Open water dilemma – wetsuit or skins?May 26, 2019 News and Updates
Never has a bit of kit been as divisive as the humble wetsuit. Some outdoor swimmers shun wetsuits, while others wouldn’t go near the water without. So do you need one or not?
Rowan Clarke, a keen open water swimmer and coach, looks at both sides of the debate.
Open water events
Much depends on what kind of open water swimming you are doing.
Wetsuits aren’t cheap or easy to put on, but they offer huge advantages to your warmth and buoyancy. So, thinking about your open water swimming goals will help you decide whether or not you need one.
During FINA events, wetsuits are compulsory in water below 18°C. Other events will set their own rules, depending on the weather and temperature.
Getting too cold is the biggest threat to outdoor swimmers’ safety, and event organisers don’t want to run that risk.
A good fitting swimming wetsuit works by trapping a layer of water between your skin and the neoprene. This layer warms to your body temperature, giving you valuable insulation.
Without this insulation, your body shunts warm blood to your core by closing blood vessels in your skin and extremities. This can cause muscle cramps and fatigue. Get really cold, and you can experience mental confusion, disorientation and impaired coordination.
But event organisers often allow for experienced ‘skins’ swimmers to apply to go without. Why? Because many open water swimmers argue that it’s the only way to swim outdoors.
What does ‘swimming skins’ mean?
Not to be confused with skinny dipping or Swimskins, ‘swimming skins’ simply means wearing normal swimwear.
Many open water purists argue that the focus should be on technique and hard work, rather than kit.
Wetsuits give swimmers an artificial advantage, so going without gives a more level playing field.
They also constrict movement. Skins swimmers love the freedom of moving unhindered through natural waters.
But what about the cold? Acclimatise properly and you can learn to deal with the cold. Lots of traditional distance swims, like the Channel swim, don’t allow wetsuits.
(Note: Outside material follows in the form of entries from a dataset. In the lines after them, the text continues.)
(** * Requests *)

Section Requests.
Context `{SemverLib} `{Codec json} `{Base64Lib} `{Codec PluginManifest} `{Sha256Lib}.
Context `{UuidV4Lib} `{Codec OwnershipReceiptV1} `{Codec IndexWire} `{Codec StateWire}.
Context {W : Type} `{PluginStatePersistence W} `{ManagedOwnershipPersistence W}.
Context `{!PluginDiscovery W} `{!RemovalStorage W} `{!ImportStorage W}.

Inductive Request :=
| RequestDiscovery (force : bool)
| RequestStateRetry
| RequestSetEnabled (id : string) (enabled : bool) (generation : string)
| RequestRemoval (id generation : string)
| RequestCommit (lease : CommitLease) (generation : string).

(** [PluginRuntime::set_enabled] under the gate. *)
Definition set_enabled_request (id : string) (enabled : bool) (generation : string)
    : Life (W := W) AppError PluginCatalogMutationResult :=
  task (locked (set_enabled id enabled generation)).

Definition answer (q : Request) : Life (W := W) AppError unit :=
  match q with
  | RequestDiscovery force => task (discover_and_publish force) ;;; mret tt
  | RequestStateRetry => task retry_state_and_snapshot ;;; mret tt
  | RequestSetEnabled id enabled generation => set_enabled_request id enabled generation ;;; mret tt
  | RequestRemoval id generation => remove_managed_local_plugin id generation ;;; mret tt
  | RequestCommit lease generation => run_commit lease generation ;;; mret tt
  end.

(** The gate serves them in order, until the process stops. *)
Fixpoint serve (qs : list Request) : Life (W := W) Empty_set unit :=
  match qs with
  | [] => mret tt
  | q :: qs => let* _ := mtry (answer q) in serve qs
  end.

(** [PluginRuntime::initialize]. *)
Definition started (r : PluginRegistry) : Live :=
  {| lv_registry := r; lv_past := []; lv_attempted := false |}.

Hypothesis Htyped : loads_typed (W := W).

Lemma initialize_served manifests :
  forall w : W, wp (initialize (E := Empty_set) manifests) (fun r _ => served r) (fun _ _ => True) (fun _ => True) w.
Proof.
  intros w. unfold initialize. wp_reg.
  eapply wp_mono; [apply wp_any|..]; [|done..]. intros o w1 _. wp_reg.
  assert (wp (E := Empty_set) match collect_builtins manifests ∅ with
             | None => mret (RUnavailable ForCatalog)
             | Some _ => let* l := mtry state_load in mret (loaded_runtime l)
             end (fun a _ => runtime_typed a) (fun _ _ => True) (fun _ => True) w1) as Hr.
  { case_match; [|done]. do 2 wp_reg. unfold wp.
    destruct (state_load w1) as [[l|e|h] w'] eqn:El; simpl; [|done..].
    case_match; simpl; [by eapply Htyped|done]. }
  eapply wp_mono; [exact Hr|..]; [|done..]. intros a w2 Ha. wp_reg.
  apply derived_served; simpl; [done|done|]. unfold derive_snapshot. done.
Qed.

Lemma started_log r : served r -> log_ok (started r).
Proof. 
  intros Hs. split; [by apply Forall_singleton|]. constructor; [constructor|by apply Forall_nil_2].
Qed.

Lemma answer_tidy q : tidy (answer q).
Proof.
  destruct q; simpl; (apply tidy_bind; [|intros; apply tidy_ret]).
  - by apply tidy_task, discover_and_publish_tidy.
  - by apply tidy_task, retry_state_and_snapshot_tidy.
  - by apply tidy_task, locked_tidy, set_enabled_on.
  - by apply tidy_task, run_removal_tidy.
  - by apply run_commit_tidy.
Qed.

Lemma serve_tidy qs : tidy (serve qs).
Proof.
  induction qs as [|q qs IH]; [apply tidy_ret|].
  apply tidy_bind; [|done]. intros l w Hl. wp_reg.
  eapply wp_mono; [by apply answer_tidy|done..].
Qed.

(** In an ordered log the version tells the snapshot. *)
Lemma log_versions_unique l x y :
  log_ok l -> x ∈ held l -> y ∈ held l ->
  s_revision (catalog_snapshot x) = s_revision (catalog_snapshot y) ->
  s_catalog_generation (catalog_snapshot x) = s_catalog_generation (catalog_snapshot y) ->
  catalog_snapshot x = catalog_snapshot y.
Proof.
  intros [_ Ho] Hx Hy Er Eg. induction Ho as [|r rs Ho IH Hf]; [by apply elem_of_nil in Hx|].
  rewrite Forall_forall in Hf.
  apply elem_of_cons in Hx as [->|Hx], Hy as [->|Hy]; [done| | |by apply IH].
  - symmetry. apply snapshot_later_same; [|done..]. apply (Hf _ Hy).
  - apply snapshot_later_same; [|done..]. apply (Hf _ Hx).
Qed.
End Requests.

(** * Importing a package *)

Section Facts.
Context `{SemverLib} `{Codec json} `{Base64Lib} `{Codec PluginManifest} `{Sha256Lib}.
Context `{UuidV4Lib} `{Codec OwnershipReceiptV1} `{Codec IndexWire} `{Codec StateWire}.

Section World.
Context {W : Type} `{PluginStatePersistence W} `{ManagedOwnershipPersistence W}.
Context `{!PluginDiscovery W} `{!RemovalStorage W} `{!ImportStorage W}.
Context (record : PluginRecord).

(** The state document disables the plugin. *)
Definition decided_off (r : PluginRegistry) : Prop :=
  exists s rw, runtime (publication r) = RAvailable s rw /\ is_enabled s record = false.

Lemma persist_import_off r (w : W) :
  wp (persist_import_disabled record) (fun _ rw => decided_off rw.1)
    (fun failure rw => persist_outcome_committed (sd_persist_outcome failure) = true -> decided_off rw.1)
    (fun _ => True) (r, w).
Proof.
  unfold persist_import_disabled. do 2 wp_reg. wp_reg. wp_reg; [|intros e Hg..|done].
  2:{ unfold guard in Hg. case_match; [|done]. by injection Hg as <-. }
  intros _ _. unfold persist_decision_with_outcome. do 4 wp_reg; [|intros e Hg..|done].
  2:{ unfold guard in Hg. case_match; [|done]. by injection Hg as <-. }
  intros _ _. destruct (runtime (publication r)) as [s rw|x] eqn:Er; [|by wp_reg].
  wp_reg. wp_reg; [|intros e He|done].
  2:{ intros Hc. by rewrite (next_decision_uncommitted _ _ _ _ _ He) in Hc. }
  intros decision Hd. apply (next_decision_spec _ _ _ _ _ record) in Hd.
  rewrite decided_itself in Hd.
  destruct decision as [next|]; [|wp_reg; by exists s, rw].
  wp_reg. apply wp_beside_try; [|done]. intros result w1. do 2 wp_reg.
  assert (decided_off (decided r next)) as Hoff by by exists next, false.
  destruct result as [o|o]; simpl; destruct (persist_outcome_committed o) eqn:Eo; wp_reg; simpl;
    congruence || done.
Qed.

(** ** What keeps the state document *)

(** The runtime of an available registry stays. *)
Definition keeps_runtime {E A} (x : M (PluginRegistry * W) E A) : Prop :=
  forall r w s rw, runtime (publication r) = RAvailable s rw ->
    wp x (fun _ rw' => runtime (publication rw'.1) = RAvailable s rw)
      (fun _ rw' => runtime (publication rw'.1) = RAvailable s rw)
      (fun rw' => runtime (publication rw'.1) = RAvailable s rw) (r, w).

Lemma register_keeps entry : keeps_runtime (register_managed_import entry).
Proof.
  intros r w s rw Er. unfold register_managed_import. do 2 wp_reg.
  destruct (ownership (publication r)) as [index []|]; try by wp_reg.
  wp_reg. wp_reg; [|done..]. intros next _. wp_reg. apply wp_beside_try; [|done].
  intros result w1. do 2 wp_reg.
  destruct result as [o|o]; simpl; destruct (persist_outcome_committed o); by wp_reg.
Qed.

Lemma publish_keeps (r : PluginRegistry) p first r' b :
  publish_candidate r p first = Ok (r', b) -> runtime (publication r') = runtime p.
Proof.
  unfold publish_candidate. intros Hp. destruct (structural _ _ _); [|by run_ok; simplify_eq].
  destruct (u64_checked_add _ _); simpl in Hp; [|done]. by injection Hp as <- _.
Qed.

Lemma apply_discovery_keeps found : keeps_runtime (apply_local_discovery found).
Proof.
  intros r w s rw Er. unfold apply_local_discovery. do 3 wp_reg.
  apply wp_beside_any; [|done..]. intros [[o cl] su] w1. wp_reg.
  apply wp_beside. unfold load_state_if_needed.
  assert (runtime (reconciled_publication (builtins r) (publication r) found (o, cl, su))
          = RAvailable s rw) as Er' by (unfold reconciled_publication; by destruct (visible_packages _ _)).
  rewrite Er'. do 2 wp_reg. wp_reg; [|done..]. intros [r' b] Hp%publish_keeps. do 3 wp_reg.
  wp_reg; [intros; wp_reg|..]; simpl; case_match; simpl; congruence.
Qed.
(** ** A commit after its decision *)

(** The plugin's package may be in place, or its decision is saved. *)
Definition settled (res : CommitImportResult) : bool :=
  match res with NotImported saved _ _ => saved | _ => true end.

(** The live registry and the candidate have the decision. *)
Definition off_everywhere (c : PluginRegistry) (l : Live) : Prop :=
  decided_off c /\ runtime (publication (lv_registry l)) = runtime (publication c).

Lemma off_live c l : off_everywhere c l -> decided_off (lv_registry l).
Proof. intros [(s & rw & Es & Hs) El]. exists s, rw. by rewrite El. Qed.

(** A settled end leaves the live registry with the decision, and so does a
    panic after the promotion began. *)
Definition settles (x : Commit (W := W) AppError CommitImportResult)
    (s : CommitProgress * (Live * W)) : Prop :=
  wp x (fun res s => settled res = true -> decided_off (lv_registry s.2.1)) (fun _ _ => True)
    (fun s => promotion_started s.1 = true -> decided_off (lv_registry s.2.1)) s.

Lemma settles_off (x : Life (W := W) AppError CommitImportResult) p l w c :
  off_everywhere c l ->
  wp x (fun _ lw => lv_registry lw.1 = lv_registry l) (fun _ _ => True)
    (fun lw => lv_registry lw.1 = lv_registry l) (l, w) ->
  settles (beside x) (p, (l, w)).
Proof.
  intros Ho%off_live Hx. apply wp_beside. eapply wp_mono; [exact Hx|..]; simpl.
  - by intros res lw -> _.
  - done.
  - by intros lw -> _.
Qed.

Lemma caught_off {E F A} (x : M (PluginRegistry * W) E A) c l w
    (Q : option (E + A) * PluginRegistry -> Live * W -> Prop) (R : F -> Live * W -> Prop) C :
  keeps_runtime x -> off_everywhere c l ->
  (forall a c' w', off_everywhere c' l -> Q (a, c') (l, w')) -> (forall w', C (l, w')) ->
  wp (on_candidate_caught c x) Q R C (l, w).
Proof.
  intros Hx [(s & rw & Es & Hs) El] HQ HC. apply wp_on_candidate_caught.
  assert (forall c', runtime (publication c') = RAvailable s rw -> off_everywhere c' l) as Hc.
  { intros c' Ec. split; [by exists s, rw|congruence]. }
  eapply wp_mono; [by apply Hx|..]; simpl; [eauto..|]. intros rw' Er. split; [eauto|apply HC].
Qed.

(** Publishing the candidate shows its decision. *)
Lemma publish_import_off c l (w : W) (Q : unit -> Live * W -> Prop) (R : AppError -> Live * W -> Prop) C :
  decided_off c -> (forall l', decided_off (lv_registry l') -> Q tt (l', w)) ->
  (forall e, R e (l, w)) -> C (l, w) ->
  wp (publish_import c) Q R C (l, w).
Proof.
  intros (s & rw & Es & Hs) HQ HR HC. unfold publish_import. wp_reg. apply wp_read. do 2 wp_reg; [|done..].
  intros r' Hr'. apply wp_write, HQ. unfold publish_import_candidate in Hr'.
  destruct (publish_candidate _ _ _) as [[r1 b]|?|?] eqn:Ep; simpl in Hr'; [|done..].
  injection Hr' as <-. apply publish_keeps in Ep. exists s, rw. simpl. by rewrite <- Es, <- Ep.
Qed.

Lemma publish_promoted_settles c promotion registered uncertain p l w :
  off_everywhere c l -> settles (publish_promoted c record promotion registered uncertain) (p, (l, w)).
Proof.
  intros Ho. pose proof (off_live _ _ Ho) as Hoff.
  assert (forall p w', settles (beside (unconfirmed_import record)) (p, (l, w'))) as Hun
    by (intros; by eapply settles_off).
  unfold settles, publish_promoted, set_postscan_started in *.
  wp_reg. do 2 wp_reg. apply wp_put. wp_reg. apply wp_beside, wp_scan; [|done]. intros found w1.
  case_match; [apply Hun|]. wp_reg. apply wp_beside, caught_off;
    [by apply apply_discovery_keeps|done| |done].
  intros a c' w2 Ho'. cbn beta iota. case_match; [apply Hun|]. wp_reg. apply wp_beside. wp_reg.
  apply publish_import_off; [apply Ho'| |intros; apply Hun|done].
  intros l' Hl'. wp_reg. apply wp_beside, wp_snapshot. by wp_reg.
Qed.

Lemma adopted_off c l : decided_off c -> off_everywhere c (hold_registry (adopt_import_documents c (lv_registry l)) l).
Proof. by intros Hc. Qed.

Lemma after_promotion_settles c promotion uncertain p l w :
  off_everywhere c l -> settles (after_promotion c record promotion uncertain) (p, (l, w)).
Proof.
  intros Ho. pose proof (off_live _ _ Ho) as Hoff. unfold settles, after_promotion. wp_reg. apply wp_beside.
  destruct promotion as [proof|]; [|wp_reg; by apply publish_promoted_settles].
  destruct (proves_managed _ _); [|wp_reg; by apply publish_promoted_settles].
  wp_reg. apply caught_off; [apply register_keeps|done| |done].
  intros a c' w' Ho'. wp_reg. apply wp_write. wp_reg.
  apply publish_promoted_settles, adopted_off, Ho'.
Qed.

Lemma promote_stage_settles c stage p l w :
  off_everywhere c l -> settles (promote_stage c record stage) (p, (l, w)).
Proof.
  intros Ho. pose proof (off_live _ _ Ho) as Hoff. unfold settles, promote_stage, set_promotion_started.
  wp_reg. do 2 wp_reg. apply wp_put. wp_reg. apply wp_beside, wp_beside_any; [|done..].
  intros [[e|proof]|] w1; try by apply after_promotion_settles.
  wp_reg. apply wp_beside, wp_beside_any; [|done..]. intros s w2.
  case_match; [|by apply after_promotion_settles].
  wp_reg. do 2 wp_reg. apply wp_put. wp_reg. apply wp_beside, wp_cleanup; [|done]. intros w3.
  wp_reg. apply wp_beside, publish_import_off; [apply Ho| |done..].
  intros l' Hl'. apply wp_beside. intros _. exact Hl'.
Qed.

Lemma commit_stage_settles c stage p l w :
  promotion_started p = false -> settles (commit_stage c record stage) (p, (l, w)).
Proof.
  intros Hp. unfold settles, commit_stage. wp_reg. apply wp_beside, wp_on_candidate_caught.
  eapply wp_mono; [apply persist_import_off|..]; simpl.
  - intros _ [c' w1] Hc. wp_reg. apply wp_beside, wp_write. by apply promote_stage_settles, adopted_off.
  - intros failure [c' w1] Hc. wp_reg. apply wp_beside, wp_write. apply wp_beside.
    unfold failed_import. wp_reg. apply wp_snapshot. wp_reg. exact Hc.
  - intros [c' w1] _. split; [|by rewrite Hp]. wp_reg. apply wp_beside, wp_write. wp_reg.
    apply wp_beside, wp_cleanup; [|simpl; by rewrite Hp]. intros w2. by wp_reg.
Qed.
Winter swimming competitions ban neoprene too, proving that the human body can cope with extreme lows.
Are wetsuits cheating?
If you listen to the banter at open water venues, you might think so.
Wetsuits are designed to give you a sleeker profile in the water, helping you swim more efficiently. Different thickness of neoprene on the torso and legs makes you more streamlined, and a special coating reduces friction and increases speed.
Over time and distance, swimmers often lose form as they get fatigued. A wetsuit can help to negate this. They also allow you to swim without kicking, which is ideal if you’re competing in a triathlon and need to reserve your legs for running and cycling.
But many swimmers find that wetsuits make them too buoyant. It’s almost impossible to swim breaststroke in a wetsuit, because your legs leave the water and the extra buoyancy bends your spine.
This is especially true if you have your own buoyancy and insulation in the form of body fat – something outdoor swimmers fondly know as ‘bioprene’.
Ultimately, wearing a wetsuit or swimming skins is down to personal preference. If you’ve got an event coming up, train in whatever you’ll be wearing for that event.
If you do choose skins, take acclimatising seriously. Gradually build up the amount of time you spend in the water (start with up to one minute per degree of temperature), wear a silicone swim hat, stick close to the shore and don’t swim alone.
If you pick the wetsuit option, make sure it fits properly — and that it’s fit for purpose.
Above all, don’t listen to the banter. Skins or wetsuit, there’s no right or wrong way to enjoy swimming in open water.